( 391x375 , 253kb)


07/04/2011

Lenda do Vale da Morte

A Lenda na História é tão impressionante e viva como a luz da Lua espelhada no mar. Quem a contempla admira-se e deixa-se arrastar pelo seu misterioso encanto. Mas quem consegue separá-la? Podia o mar secar-se, mas a luz prateada ficaria ainda a atestar a sua encantada presença. Por isso o povo admira e espeita a Lenda. Por vezes, a sua ingenuidade toca as raias do impossível. Mas assim mesmo o povo a recebe e guarda como espelho fiel das suas gratas tradições.

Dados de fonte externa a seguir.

Lemma vCPUs_fold (spotInstances : bool) (instances : list ec2.Instance) :
  forall n,
    foldl (fun totalvCPUs instance =>
             if negb spotInstances
                && bool_decide (ec2.InstanceLifecycle instance ≠ None)
             then totalvCPUs
             else
               let cpuOptions := ec2.instance_CpuOptions instance in
               match ec2.CoreCount cpuOptions, ec2.ThreadsPerCore cpuOptions with
               | Some coreCount, Some threadsPerCore =>
                   let numvCPUs := int_mul coreCount threadsPerCore in
                   int_add totalvCPUs numvCPUs
               | _, _ => totalvCPUs
               end)
          (wrap64 n) instances
    = wrap64 (n + total (map vCPUs (countedInstances spotInstances instances))).
Proof.
  match goal with |- forall n, foldl ?f _ _ = _ => set (F := f) end.
  induction instances as [|instance rest IH]; intros n; cbn [foldl].
  - destruct spotInstances; cbn; f_equal; lia.
  - change (instance :: rest) with ([instance] ++ rest).
    rewrite countedInstances_app, map_app, total_app, Z.add_assoc, <- IH.
    f_equal. subst F. cbv beta zeta.
    assert (wrap64 n = wrap64 (n + total [])) as Hskip by (f_equal; cbn; lia).
    assert (forall z, wrap64 (n + z) = wrap64 (n + total [z])) as Hcount
      by (intros z; f_equal; cbn; lia).
    unfold countedInstances, onDemand, vCPUs.
    destruct instance as [lifecycle [coreCount threadsPerCore]].
    cbn [ec2.InstanceLifecycle ec2.instance_CpuOptions ec2.CoreCount
         ec2.ThreadsPerCore].
    destruct spotInstances, lifecycle as [lifecycle|];
      cbn [negb andb List.filter map];
      rewrite ?(bool_decide_eq_true_2 (Some lifecycle ≠ None)) by done;
      rewrite ?(bool_decide_eq_false_2 (Some lifecycle = None)) by done;
      rewrite ?(bool_decide_eq_false_2 (None ≠ None)) by (by intros ?);
      rewrite ?(bool_decide_eq_true_2 (None = None)) by done;
      cbn [map ec2.InstanceLifecycle ec2.instance_CpuOptions ec2.CoreCount
           ec2.ThreadsPerCore];
      try exact Hskip;
      destruct coreCount as [coreCount|], threadsPerCore as [threadsPerCore|];
      rewrite ?int_add_wrap64_l; first [apply Hcount | rewrite Hskip; apply Hcount].
Qed.

Lemma reservations_fold (spotInstances : bool)
  (reservations : list ec2.Reservation) :
  forall n,
    foldl (fun totalvCPUs reservation =>
             foldl (fun totalvCPUs instance =>
                      if negb spotInstances
                         && bool_decide (ec2.InstanceLifecycle instance ≠ None)
                      then totalvCPUs
                      else
                        let cpuOptions := ec2.instance_CpuOptions instance in
                        match ec2.CoreCount cpuOptions,
                              ec2.ThreadsPerCore cpuOptions with
                        | Some coreCount, Some threadsPerCore =>
                            let numvCPUs := int_mul coreCount threadsPerCore in
                            int_add totalvCPUs numvCPUs
                        | _, _ => totalvCPUs
                        end)
                   totalvCPUs (ec2.Instances reservation))
          (wrap64 n) reservations
    = wrap64 (n + total (map vCPUs
                           (countedInstances spotInstances
                              (flat_map ec2.Instances reservations)))).
Proof.
  induction reservations as [|reservation rest IH]; intros n;
    cbn [foldl flat_map].
  - destruct spotInstances; cbn; f_equal; lia.
  - rewrite vCPUs_fold, IH, countedInstances_app, map_app, total_app.
    f_equal. lia.
Qed.

(** X15: when the listing succeeds, [standardInstancesCPUs] returns the sum of
    cores times threads over the listed instances that report both, whatever
    the paging and the grouping into reservations; instances that lack
    either figure add nothing.  Without the spot flag the instances with a
    lifecycle are left out; with it every instance the provider returns under
    the spot filter is counted. *)
Theorem standardInstancesCPUs_sum (client : ec2.EC2API) (spotInstances : bool) :
  failure (ec2.DescribeInstancesPages client (instanceFilters spotInstances))
  = None ->
  standardInstancesCPUs client spotInstances
  = Returns
      (wrap64
         (total
            (map vCPUs
               (countedInstances spotInstances
                  (listedInstances client (instanceFilters spotInstances))))),
       None).
Proof.
  intros Hlisting. unfold standardInstancesCPUs, listedInstances.
  assert ((if spotInstances
           then [standardInstanceTypeFilter; activeInstanceFilter]
                ++ [ {| ec2.Name := "instance-lifecycle";
                        ec2.Values := ["spot"%string] |} ]
           else [standardInstanceTypeFilter; activeInstanceFilter])
          = instanceFilters spotInstances) as Hfilters
    by (by destruct spotInstances).
  cbv zeta. rewrite Hfilters, Pages_perPage, Hlisting.
  cbn [mbind outcome_bind mret outcome_ret].
  erewrite (visit_foldl ec2.Reservations); [|intros; reflexivity].
  pose proof (reservations_fold spotInstances
                (itemsOf ec2.Reservations
                   (pages (ec2.DescribeInstancesPages client
                             (instanceFilters spotInstances)))) 0) as Hsum.
  rewrite Z.add_0_l in Hsum. change (wrap64 0) with 0 in Hsum.
  cbv zeta in Hsum. by rewrite Hsum.
Qed.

O ano de 1090, na nossa Península, assinalou várias lutas entre mouros e cristãos. Todavia, a lenda que evocamos incide apenas numa batalha travada, por essa época, nas terras de além-Tejo, junto à antiga povoação de Pombal.
Iusufe, a quem os mouros da província pediram socorro, veio com o seu exército disposto a vencer. Encorajados com esta poderosa presença, a luta começou mais dura, embatendo sem cessar a espada do cristão contra o alfange do muçulmano.
A tarde chegara no auge da contenda, mostrando-se assustada com a sorte dos cristãos. O número destes era indiscutivelmente menor. O seu ímpeto era, contudo, violento. Combatia-se à espada, porque as lanças já estavam quebradas e postas de parte, por inúteis. Jaziam no chão milhares de cadáveres, de ambos os lados. Gemiam os feridos, sem que fosse possível arranjar tempo para os recolher. Para longe haviam fugido os velhos, as mulheres e as crianças, numa correria sem norte, levando no cérebro a repercussão dos gritos da batalha. Mas o número venceu como força viva. Entusiasmados com a vitória, os muçulmanos perseguiram os poucos fugitivos, saquearam a pequena povoação e deitaram fogo ao arraial dos que combatiam sob a bandeira de Cristo. Depois, soltando gritos de entusiasmo, embora com bastantes baixas, os homens de Maomé abandonaram o campo que os corvos já sobrevoavam, embriagados com o cheiro do sangue de que a terra estava empapada. Era pois esse hálito da terra, pestilento, que subia no ar, dando-se à tarde de sol claro, que não alcançava coragem para se finar de horror…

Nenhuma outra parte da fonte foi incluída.